As members of a world-leading community of medical students, we believe that it is crucial for the integrity of our work that the institutions which support us do not undermine our projects towards achieving better health through short-sighted investments in fossil fuels. Furthermore, we are deeply concerned about the potentially devastating social, economic and health outcomes of climate change, should it proceed unchecked. We believe that it is immoral to enable environmentally unsustainable processes, like fossil fuel extraction and distribution, to continue to exacerbate climate change when we are fully aware of the gravity of the risks.

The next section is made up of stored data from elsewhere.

(** The plan of a field, and what puts a field into a diff. *)
Lemma plan_entry t plan d specs g : plan_for t = Ok plan -> types !! t = Some d -> specsByField types t = Ok specs ->
  g ∈ tp_fields plan -> exists f, fields d !! tf_index g = Some f /\ g = field_plan types specs (tf_index g) f.
Proof.
  intros Ep Et Es Hg. unfold towerFields in Ep. rewrite Es, Et in Ep. cbn in Ep. injection Ep as <-. cbn in Hg.
  apply list_elem_of_lookup in Hg as [j Hj]. rewrite list_lookup_imap in Hj. apply fmap_Some in Hj as (f & Hf & ->).
  assert (tf_index (field_plan types specs j f) = j) as -> by (unfold field_plan; by destruct (specs !! fname f)). by exists f.
Qed.
Lemma diff_reason heap registered rep n plan d specs i f : plan_for (key_typ (bn_key n)) = Ok plan -> types !! key_typ (bn_key n) = Some d ->
  specsByField types (key_typ (bn_key n)) = Ok specs -> fields d !! i = Some f -> i ∈ diff_of heap registered rep n plan ->
  if relational (field_plan types specs i f)
  then relationEqual GetId heap registered (cell_field heap (bn_shadow n) i) (field_plan types specs i f) (tr_relations rep !! (bn_key n, i)) = false
  else relationFieldEqual types heap (field_type types (key_typ (bn_key n)) i) (cell_field heap (bn_live n) i) (cell_field heap (bn_shadow n) i) = false.
Proof.
  intros Ep Et Es Hf. unfold diffFields. cbn zeta. destruct (tp_equal plan && _); [by intros ?%elem_of_nil|].
  intros (g & Hg & E)%list_elem_of_omap. destruct (plan_entry _ _ _ _ _ Ep Et Es Hg) as (f' & Hf' & Eg).
  destruct (if relational g then _ else _) eqn:Eb; [done|]. injection E as <-. rewrite Hf in Hf'. injection Hf' as <-. rewrite <- Eg.
  destruct (relational g); [done|]. destruct (tf_slice g); [done|]. by apply orb_false_iff in Eb as [_ ?].
Qed.
Lemma diff_relation heap registered rep n plan d specs i f r : plan_for (key_typ (bn_key n)) = Ok plan -> types !! key_typ (bn_key n) = Some d ->
  specsByField types (key_typ (bn_key n)) = Ok specs -> fields d !! i = Some f -> specs !! fname f = Some r -> i ∉ diff_of heap registered rep n plan ->
  relationEqual GetId heap registered (cell_field heap (bn_shadow n) i) (field_plan types specs i f) (tr_relations rep !! (bn_key n, i)) = true.
Proof.
  intros Ep Et Es Hf Er. pose proof Ep as Ep'. unfold towerFields in Ep'. rewrite Es, Et in Ep'. cbn in Ep'. injection Ep' as <-. unfold diffFields. cbn zeta.
  rewrite (bool_decide_false (specs = ∅)) by (intros ->; by rewrite lookup_empty in Er). cbn [tp_equal andb]. intros Hn. apply not_false_iff_true. intros Hb.
  apply Hn, list_elem_of_omap. exists (field_plan types specs i f). split; [apply list_elem_of_lookup; exists i; cbn; by rewrite list_lookup_imap, Hf|].
  assert (tf_index (field_plan types specs i f) = i) as -> by (unfold field_plan; by rewrite Er).
  rewrite Hb. unfold field_plan. by rewrite Er.
Qed.

Lemma patch_typed heap c s : entity_typed s (deref heap (tc_live c)) -> entity_typed s (deref heap (tc_shadow c)) -> entity_typed s (patch heap c).
Proof.
  unfold entity_typed. rewrite !Forall_forall. intros H1 H2 f Hf. rewrite patch_field. destruct (H1 f Hf) as [Hi Hl]. split; [done|].
  case_bool_decide; [by apply H2|done].
Qed.
End diff.

(** ** A whole attempt *)

Section attempt.
Context (types : typeEnv) (GetId : goval -> Z) (gob_encode : gotype -> goval -> outcome (list byte)).
Context `{!MapOrder nodeKey, !MapOrder string, !MapOrder Z}.
Context (same_bytes : gmap loc goval -> loc -> loc -> list nat -> bool) (other_comparable : string -> bool) (audit : bool).
Notation tables_ok := (tables_ok GetId).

Our work in the health sciences, in public health, and in the frontline of patient- centred health care will be constituted by a diverse variety of projects, but at some level we are all concerned with improving human health in a broad, holistic sense. This is an overarching project that climate change threatens to undermine in a fundamental way. In Australia, the Intergovernmental Panel on Climate Change (IPCC) warns of more heat-waves, which threaten vulnerable populations in our society like the young, the old and the already ill. We are likely to see an increase in extreme weather events such as cyclones, floods, storms and bushfires which have the potential to devastate the health of communities directly as well as the health infrastructure that supports them. Climate change also threatens to shift the profile of infectious diseases, including food-borne, water-borne and mosquito-borne illnesses like dengue fever and Ross River fever, which are currently confined only to northern parts of Queensland.
The fifth Annual Report released by the IPCC this year reaffirms the science and the data underlying anthropogenic climate change. The best estimate of warming by 2100 is still 4C, in consensus with the International Energy Agency and the World Bank, but the predicted rates of sea-level rise are now even more rapid.
Beyond our own borders, the health implications of these impacts are huge for more vulnerable countries. Super-typhoon Haiyan in November 2013 will be but one in a series of extreme weather events as climate change alters the volatility of our weather systems. Beyond the calculations of death-tolls and economic costs, there emerges a humanitarian crisis with millions displaced without food, shelter or water and vulnerable to disease. It is not surprising that the Philippines ranks 9 th on Maplecrofts Climate Change Vulnerability Index, along with many other mid-latitude countries whose economic status, resource security and available infrastructure mean that the immediate threats of climate change are amplified by magnitudes through the potential costs to lives and communities. These matters of global health are of the utmost urgency.
However, when fossil fuel investments continue to be profitable, it is because investors and the fossil-fuel industry continue to ignore climate change and to bet against it. They continue to act as though burning fossil fuels is sustainable and that carbon exploration will allow for infinite growth, even though we know that most of the fossil fuels we already have access to is unburnable. We do not want to be complicit in such a ludicrous and short-sighted bet, and nor will we be satisfied with being part of institutions who are.
We urge the University not only to honour the commitments it has already made with regards to environmental problems, but to be a leader in acting to recognise the imminence and severity of climate change. We ask that the University divest its financial assets that contribute directly to the success of fossil fuel companies. We believe that the security of investments in the fossil fuel industry is not one that can or should be sustained, and that symbolically and economically meaningful actions such as divestment will bring us many steps closer towards ending our reliance on fossil fuels.